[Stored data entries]
(* ===== verification/TracesView.v ===== *)
(** * What the trace explorer shows: web/src/app/dashboard/observability/traces/page.tsx

    The list with its filter panel, a trace's waterfall and the tabs of a span.
    The synthesis of spans and the filters are [Triage.Traces]. *)

From S2P Require Import Prelude JsString Json JsonParse Browser ApiTypes RelTime Tally Traffic AuditPage Triage View.

Import Traces.

#[local] Notation count l := (pretty (Z.of_nat (length l))).

(** ** A span *)

Inductive SpanTab := attrs | logs | errors.

Definition span_tabs (s : Span) : list view :=
  [Button "Attributes" false "setTab"; Button "Logs" false "setTab"; Text (count (sp_logs s));
   Button "Errors" false "setTab"; Text (count (sp_errors s))].

Definition SpanDetail (tab : SpanTab) (s : Span) : list view :=
  span_tabs s ++
  match tab with
  | attrs => map (fun kv => Stat (kv.1) (kv.2)) (sp_attributes s)
  | logs => match sp_logs s with [] => [Text "No logs"] | l => flat_map (fun x => [Text "›"; Text x]) l end
  | errors => match sp_errors s with [] => [Text "No errors"] | l => map Text l end
  end.

(** Percentages of the track, with the total as denominator: [leftPct] and
    [widthPct], which is 2 when the total is 0. *)
Definition leftPct (total : Z) (s : Span) : Z * Z := if (0 <? total)%Z then (sp_startOffset s * 100, total)%Z else (0, 1)%Z.
Definition widthPct (total : Z) (s : Span) : Z * Z := if (0 <? total)%Z then (sp_duration s * 100, total)%Z else (2, 1)%Z.

Definition WaterfallBar (s : Span) (tab : option SpanTab) : list view :=
  [Button (sp_name s) false "onToggle"; Text (pretty (sp_duration s) +:+ "ms")]
  ++ match tab with Some t => SpanDetail t s | None => [] end.

(** ** A trace *)

Definition errorCount (t : Trace) : nat := length (List.filter (fun s => bool_decide (sp_status s = error)) (tr_spans t)).
Definition warnCount (t : Trace) : nat := length (List.filter (fun s => bool_decide (sp_status s = warn)) (tr_spans t)).

(** The outcome is one of two texts. *)
Definition outcome_upper (o : string) : string := if bool_decide (o = "error") then "ERROR" else "SUCCESS".

Definition toggleSpan (id : string) (expanded : gset string) : gset string :=
  if bool_decide (id ∈ expanded) then expanded ∖ {[id]} else {[id]} ∪ expanded.

Section views.
(** The zone, the clock, [toLocaleTimeString], and the entry as JSON. *)
Context (tz now : Z) (fmtTime : string -> string) (raw_json : Log -> json).

Definition trace_facts (t : Trace) : list (string * string) :=
  [("Tool", tr_tool t); ("Server", tr_server t); ("User", tr_user t); ("Started", fmtTime (tr_startTime t));
   ("Duration", pretty (tr_totalDuration t) +:+ "ms"); ("Spans", count (tr_spans t));
   ("Errors", pretty (Z.of_nat (errorCount t))); ("Warnings", pretty (Z.of_nat (warnCount t)))].

(** [expanded]: the open spans; [tabs]: the tab each of them shows. *)
Definition TraceDetail (t : Trace) (expanded : gset string) (tabs : string -> SpanTab) : list view :=
  [Button "Back to traces" false "onBack"; Stat "Trace ID" (tr_id t); Badge (outcome_upper (tr_outcome t))]
  ++ map (fun kv => Stat (kv.1) (kv.2)) (trace_facts t)
  ++ [Text "SPAN"; Text ("TIMELINE (0 – " +:+ pretty (tr_totalDuration t) +:+ "ms)"); Text "DUR."]
  ++ flat_map (fun s => WaterfallBar s (if bool_decide (sp_id s ∈ expanded) then Some (tabs (sp_id s)) else None)) (tr_spans t)
  ++ [Text "Raw audit record"; Code (JSON_stringify_indent 2 (raw_json (tr_raw t)))].

(** ** The page *)

Definition serverSlugs (servers : list ServerView) : list string :=
  fold_left Observability.set_add_str (map (fun s => Some (ServerView_slug s)) servers) [].

Definition no_filters : filters := mkFilters "" "" "" "" "" "".

(** The panel's Clear keeps the search. *)
Definition clear (f : filters) : filters := mkFilters (ft_search f) "" "" "" "" "".

Definition filter_panel (f : filters) (slugs : list string) : list view :=
  [Select "Server" (ft_server f) ("All servers" :: slugs); Select "Outcome" (ft_outcome f) ["All outcomes"; "Success"; "Error"];
   Input "Tool name" (ft_tool f) "e.g. search, fetch" false; Input "Min duration (ms)" (ft_minDuration f) "e.g. 200" false;
   Input "From date" (ft_dateFrom f) "" false; Button "Clear filters" false "clear"].

Definition trace_row (t : Trace) : list view :=
  [Code (stake 16 (tr_id t) +:+ "…"); Text (tr_tool t); Text (tr_server t); Text (tr_user t);
   Text (pretty (tr_totalDuration t) +:+ "ms"); Text (count (tr_spans t)); Badge (tr_outcome t);
   Text (traces_relativeTime tz now (tr_startTime t))].

Definition results (loading : bool) (n total : nat) : string :=
  (if loading then "Loading…" else pretty (Z.of_nat n) +:+ " traces")
  +:+ if bool_decide (n = total) then "" else " (filtered from " +:+ pretty (Z.of_nat total) +:+ ")".

Definition trace_table (loading : bool) (l : list Trace) : view :=
  if loading then Skeletons 64 else
  Table ["Trace ID"; "Tool"; "Server"; "User"; "Duration"; "Spans"; "Outcome"; "Time"]
    (match l with [] => [[Text "No traces found"]] | _ => map trace_row l end).

Record page := mkPage {
  p_filters : filters; p_showFilters : bool; p_selected : option Trace; p_expanded : gset string; p_tabs : string -> SpanTab }.

Definition initial : page := mkPage no_filters false None ∅ (fun _ => attrs).

Definition TracesPage (at_least : string -> option (Z -> bool)) (q : answer (list Log)) (servers : answer (list ServerView))
    (p : page) : list view :=
  match p_selected p with
  | Some t => TraceDetail t (p_expanded p) (p_tabs p)
  | None =>
      let traces := map buildTrace (rows q) in
      let shown := filtered tz at_least (p_filters p) traces in
      [Text "Trace Explorer"; Text "Distributed traces synthesized from audit events — click any row to view the full span waterfall.";
       Input "" (ft_search (p_filters p)) "Search by trace ID, tool, server, user…" false; Button "Filters" false "setShowFilters";
       Button "" false "refetch"]
      ++ when (p_showFilters p) (filter_panel (p_filters p) (serverSlugs (rows servers)))
      ++ [Text (results (is_pending q) (length shown) (length traces)); trace_table (is_pending q) shown;
          Text "Traces are synthesized from audit log events. Real distributed tracing requires OpenTelemetry instrumentation on the Portcullis gateway."]
  end.
End views.

Lemma total_duration l :
  tr_totalDuration (buildTrace l) =
  if auth_failed l then 11%Z else if denied l then 18%Z else if limited l then 23%Z else 85%Z.
Proof.
  cbn. unfold spans_of, cutAfter. destruct (auth_failed l); [reflexivity|].
  destruct (denied l); [reflexivity|]. destruct (limited l); reflexivity.
Qed.

(** ** Properties *)

(** The duration of a trace says nothing about the request: it is one of four
    numbers, given by how far the request is said to have come. *)
Theorem durations_are_made_up l :
  tr_totalDuration (buildTrace l) =
    (if auth_failed l then 11%Z else if denied l then 18%Z else if limited l then 23%Z else 85%Z) /\
  (tr_totalDuration (buildTrace l) <= 500)%Z.
Proof. rewrite total_duration. split; [done|]. by repeat case_match. Qed.

(** The Errors figure of a trace is positive exactly for the traces marked as
    errors, and a trace of an entry that names its tool, and is neither a failure
    nor a warning, has neither errors nor warnings. *)
Theorem error_figure_agrees l :
  let t := buildTrace l in
  (0 < errorCount t <-> tr_outcome t = "error") /\
  (tr_outcome t = "success" -> untooled l = false -> outcome_is "warn" l = false -> errorCount t = 0 /\ warnCount t = 0).
Proof.
  split.
  - transitivity (exists s, s ∈ spans_of l /\ sp_status s = error).
    + unfold errorCount. change (tr_spans (buildTrace l)) with (spans_of l). split.
      * intros H. destruct (List.filter _ _) as [|s r] eqn:E; [cbn in H; lia|].
        assert (s ∈ s :: r) as Hs by apply list_elem_of_here. rewrite <- E in Hs.
        apply list_elem_of_In, filter_In in Hs as [Hs Hp]. exists s. apply bool_decide_eq_true in Hp.
        by rewrite list_elem_of_In.
      * intros (s & Hs & Hp). apply list_elem_of_In in Hs.
        assert (In s (List.filter (fun s => bool_decide (sp_status s = error)) (spans_of l))) as H
          by (apply filter_In; by rewrite bool_decide_true).
        destruct (List.filter _ _); [done|cbn; lia].
    + rewrite <- spans_error. cbn. by destruct (is_error l).
  - cbn. intros Ho Hu Hw. assert (is_error l = false) as He by (by destruct (is_error l)).
    unfold is_error in He. bool_hyps. unfold errorCount, warnCount.
    change (tr_spans (buildTrace l)) with (spans_of l). unfold spans_of, cutAfter.
    unfold auth_failed, denied, limited in *. repeat match goal with H : _ = false |- _ => rewrite H end.
    cbn. unfold auth_failed, denied, limited.
    repeat match goal with H : _ = false |- _ => rewrite H end. cbn [orb].
    split; repeat (case_bool_decide; try done).
Qed.

(** Clicking a span twice closes what it opened, and each click concerns that
    span alone. *)
Theorem toggle_span_exact id e :
  toggleSpan id (toggleSpan id e) = e /\ forall k, k <> id -> (k ∈ toggleSpan id e <-> k ∈ e).
Proof.
  unfold toggleSpan. split.
  - destruct (decide (id ∈ e)) as [H|H].
    + rewrite !(bool_decide_true (id ∈ e)) by done. rewrite bool_decide_false by set_solver.
      rewrite <- union_difference_singleton_L; done.
    + rewrite !(bool_decide_false (id ∈ e)) by done. rewrite bool_decide_true by set_solver. set_solver.
  - intros k Hk. case_bool_decide; set_solver.
Qed.

(** A minimum duration above 85 ms hides every trace of every log. *)
Theorem slow_filter_hides_all tz at_least p f logs :
  ft_minDuration f <> "" -> at_least (ft_minDuration f) = Some p -> (forall n, (n <= 85)%Z -> p n = false) ->
  filtered tz at_least f (map buildTrace logs) = [].
Proof.
  intros Hf Hp Hall. unfold filtered. rewrite Hp. set (r := filter_if (ft_tool f) _ _).
  assert (Hr : forall t, t ∈ r -> (tr_totalDuration t <= 85)%Z).
  { assert (Hi : forall (c : string) (q : Trace -> bool) (l : list Trace) t, t ∈ filter_if c q l -> t ∈ l).
    { intros c q l t. unfold filter_if. case_match; [done|]. rewrite !list_elem_of_In, filter_In. by intros [? _]. }
    intros t Ht. do 4 apply Hi in Ht. apply list_elem_of_In, in_map_iff in Ht as (l & <- & _).
    rewrite total_duration. repeat case_match; lia. }
  assert (filter_if (ft_minDuration f) (fun t => p (tr_totalDuration t)) r = []) as ->.
  { unfold filter_if. rewrite bool_decide_false by done.
    induction r as [|t r IH]; [done|]. cbn. rewrite Hall by (apply Hr; apply list_elem_of_here).
    apply IH. intros t' Ht'. apply Hr. by apply list_elem_of_further. }
  unfold filter_if. by case_match.
Qed.

(** ** Witnesses *)

Lemma slow_filter_hides_all_witness :
  filtered 0 (fun _ => Some (fun n => 100 <=? n)%Z) (mkFilters "" "" "" "" "100" "") (map buildTrace [demo_error; demo_error]) = [].
Proof.
  apply (slow_filter_hides_all 0 (fun _ => Some (fun n => 100 <=? n)%Z) (fun n => 100 <=? n)%Z); [discriminate|reflexivity|].
  intros n Hn. apply Z.leb_gt. lia.
Defined.

Example plain_call_has_no_warning :
  let t := buildTrace (mkAuditLogView "1" None None None AuditEventType_tool_call (Some "s") (Some "read") None "success" None None [] "2026-01-01T00:00:00Z") in
  (errorCount t, warnCount t, tr_totalDuration t) = (0, 0, 85%Z).
Proof. vm_compute. reflexivity. Qed.
Definition ServerCard (s : ServerView) : view :=
  Card (ServerView_slug s) (ServerView_upstream_url s)
    [StatusPill (ServerView_status s); Link (ServerView_slug s) (detail_href s); Badge (ServerTransport_value (ServerView_transport s));
     Text ("Last check: " +:+ last_check s); Link "View" (detail_href s); Button "Check" false ("onHealthCheck " +:+ ServerView_slug s);
     Button "Delete server" false ("onDelete " +:+ ServerView_slug s)].

Definition server_row (s : ServerView) : list view :=
  [Link (ServerView_slug s) (detail_href s); Text (ServerView_upstream_url s); Badge (ServerTransport_value (ServerView_transport s));
   StatusPill (ServerView_status s); HealthDot (ServerView_consecutive_health_failures s); Text (last_check s);
   Button "Check" false ("handleHealthCheck " +:+ ServerView_slug s); Button "Delete" false ("handleDelete " +:+ ServerView_slug s)].

Definition filter_bar (u : ui) : list view :=
  [Input "" (search (fs u)) "Search by slug or URL..." false;
   Select "" (statusFilter (fs u)) ["All statuses"; "Active"; "Disabled"; "Unhealthy"];
   Select "" (transportFilter (fs u)) ["All transports"; "streamable_http"; "sse"; "stdio"];
   Button "Table view" false "setView"; Button "Card view" false "setView"].

Definition content (u : ui) (q : answer (list ServerView)) : list view :=
  if is_pending q then [Skeletons 3] else
  match rows q, filtered (fs u) (rows q), mode u with
  | [], _, _ => empty_list servers None
  | _, [], _ => FilterEmpty "servers" true
  | _, l, card => map ServerCard l
  | _, l, table => [Table ["Slug"; "Upstream URL"; "Transport"; "Status"; "Health"; "Last Check"; ""] (map server_row l)]
  end.

Definition ServersPage (u : ui) (q : answer (list ServerView)) : list view :=
  [Text "Servers"; Text "Upstream MCP servers routed through the gateway"; Button "Export" false "handleExport";
   Link "Add Server" "/dashboard/servers/new"] ++ filter_bar u ++ content u q.
End view.

(** The exported file: its name and text; [wire] is a server as it was received. *)
Definition handleExport (wire : ServerView -> json) (servers : list ServerView) : string * string :=
  ("portcullis-servers.json", JSON_stringify_indent 2 (JArr (map wire servers))).
End ServerListView.

(** ** Policies *)
Module PolicyListView.
Import PolicyList.

Record ui := mkUi { search : string; filterEffect : option effect; filterType : option kind }.

(** The page passes an empty function to the button that clears. *)
Inductive event := Search (s : string) | PickEffect (e : option effect) | PickType (k : option kind) | ClearAll.

Definition step (u : ui) (e : event) : ui :=
  let '(mkUi q ef k) := u in
  match e with
  | Search s => mkUi s ef k
  | PickEffect x => mkUi q x k
  | PickType x => mkUi q ef x
  | ClearAll => u
  end.

Definition initial : ui := mkUi "" None None.

Definition EffectPill (e : effect) : view :=
  Badge (match e with eff_rate_limit => "Rate Limit" | eff_allow => "Allow" | eff_deny => "Deny" end).

Definition StatusPill (s : status) : view := Badge (match s with active => "active" | disabled => "disabled" end).

Definition HealthCard (label : string) (value : nat) (sub : option string) : view :=
  Card label (default "" sub) [Text (num value)].

Definition health_cards (limits : list RateLimitPolicyView) (roles : list RoleView) : list view :=
  let l := unified limits roles in
  [HealthCard "Active Policies" (activePolicies l) (Some (num (length l) +:+ " total"));
   HealthCard "Rate Limit Rules" (length limits) None; HealthCard "RBAC Roles" (length roles) (Some "with tool permissions");
   HealthCard "Overly Broad" (broadPolicies l) (Some "wildcard patterns");
   HealthCard "Disabled" 0 (Some "no disabled policies")].

Section view.
Context (tz now : Z).

Definition policy_row (p : UnifiedPolicy) : list view :=
  [Text (up_name p); Text (humanExplain p)] ++ when (isBroad p) [Badge "Broad pattern"]
  ++ [EffectPill (up_effect p); Text (up_subjects p); Code (up_tools p); Code (up_server p); Text (pretty (up_priority p));
      StatusPill (up_status p); Text (policies_relativeTime tz now (up_updatedAt p))]
  ++ match up_type p with
     | rate_limit => [Link "View" ("/dashboard/policies/" +:+ up_id p); Button "Delete" false ("handleDeleteRL " +:+ up_id p)]
     | rbac => [Link "Manage in Roles" "/dashboard/roles"]
     end.

Definition content (u : ui) (loading : bool) (l : list UnifiedPolicy) : list view :=
  if loading then [Skeletons 4] else
  match filtered (search u) (filterEffect u) (filterType u) l, l with
  | [], [] => empty_list policies None
  | [], _ => FilterEmpty "policies" true
  | f, _ => [Table ["Policy"; "Effect"; "Subjects"; "Tools"; "Server"; "Priority"; "Status"; "Updated"; ""] (map policy_row f)]
  end.

Definition filter_bar (u : ui) (l : list UnifiedPolicy) : list view :=
  let n := length (filtered (search u) (filterEffect u) (filterType u) l) in
  [Input "" (search u) "Search policies…" false; Select "" "" ["All Effects"; "Rate Limit"; "Allow"; "Deny"];
   Select "" "" ["All Types"; "Rate Limit"; "RBAC"]; Text (num n +:+ (if n =? 1 then " policy" else " policies"))].

Definition PoliciesPage (u : ui) (limits : answer (list RateLimitPolicyView)) (roles : answer (list RoleView)) : list view :=
  let l := unified (rows limits) (rows roles) in
  [Text "Policy Management"; Text "Rate limit policies, RBAC rules, and access controls for your gateway";
   Link "New Policy" "/dashboard/policies/new"]
  ++ health_cards (rows limits) (rows roles) ++ filter_bar u l ++ content u (is_pending limits || is_pending roles) l
  ++ [Text "Policy evaluation order: Rate limit policies are checked first (by priority). RBAC tool permissions are evaluated per role binding. Deny rules take precedence over allow rules within the same priority tier.";
      Link "Create a policy →" "/dashboard/policies/new"].
End view.
End PolicyListView.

[Goal of the exercise] Among the records above, only the lines between the line holding "From S2P Require" and the line holding "Inductive SpanTab := attrs | logs | errors.", inclusive, are to be output, exactly as written.

[Completed task]
From S2P Require Import Prelude JsString Json JsonParse Browser ApiTypes RelTime Tally Traffic AuditPage Triage View.

Import Traces.

#[local] Notation count l := (pretty (Z.of_nat (length l))).

(** ** A span *)

Inductive SpanTab := attrs | logs | errors.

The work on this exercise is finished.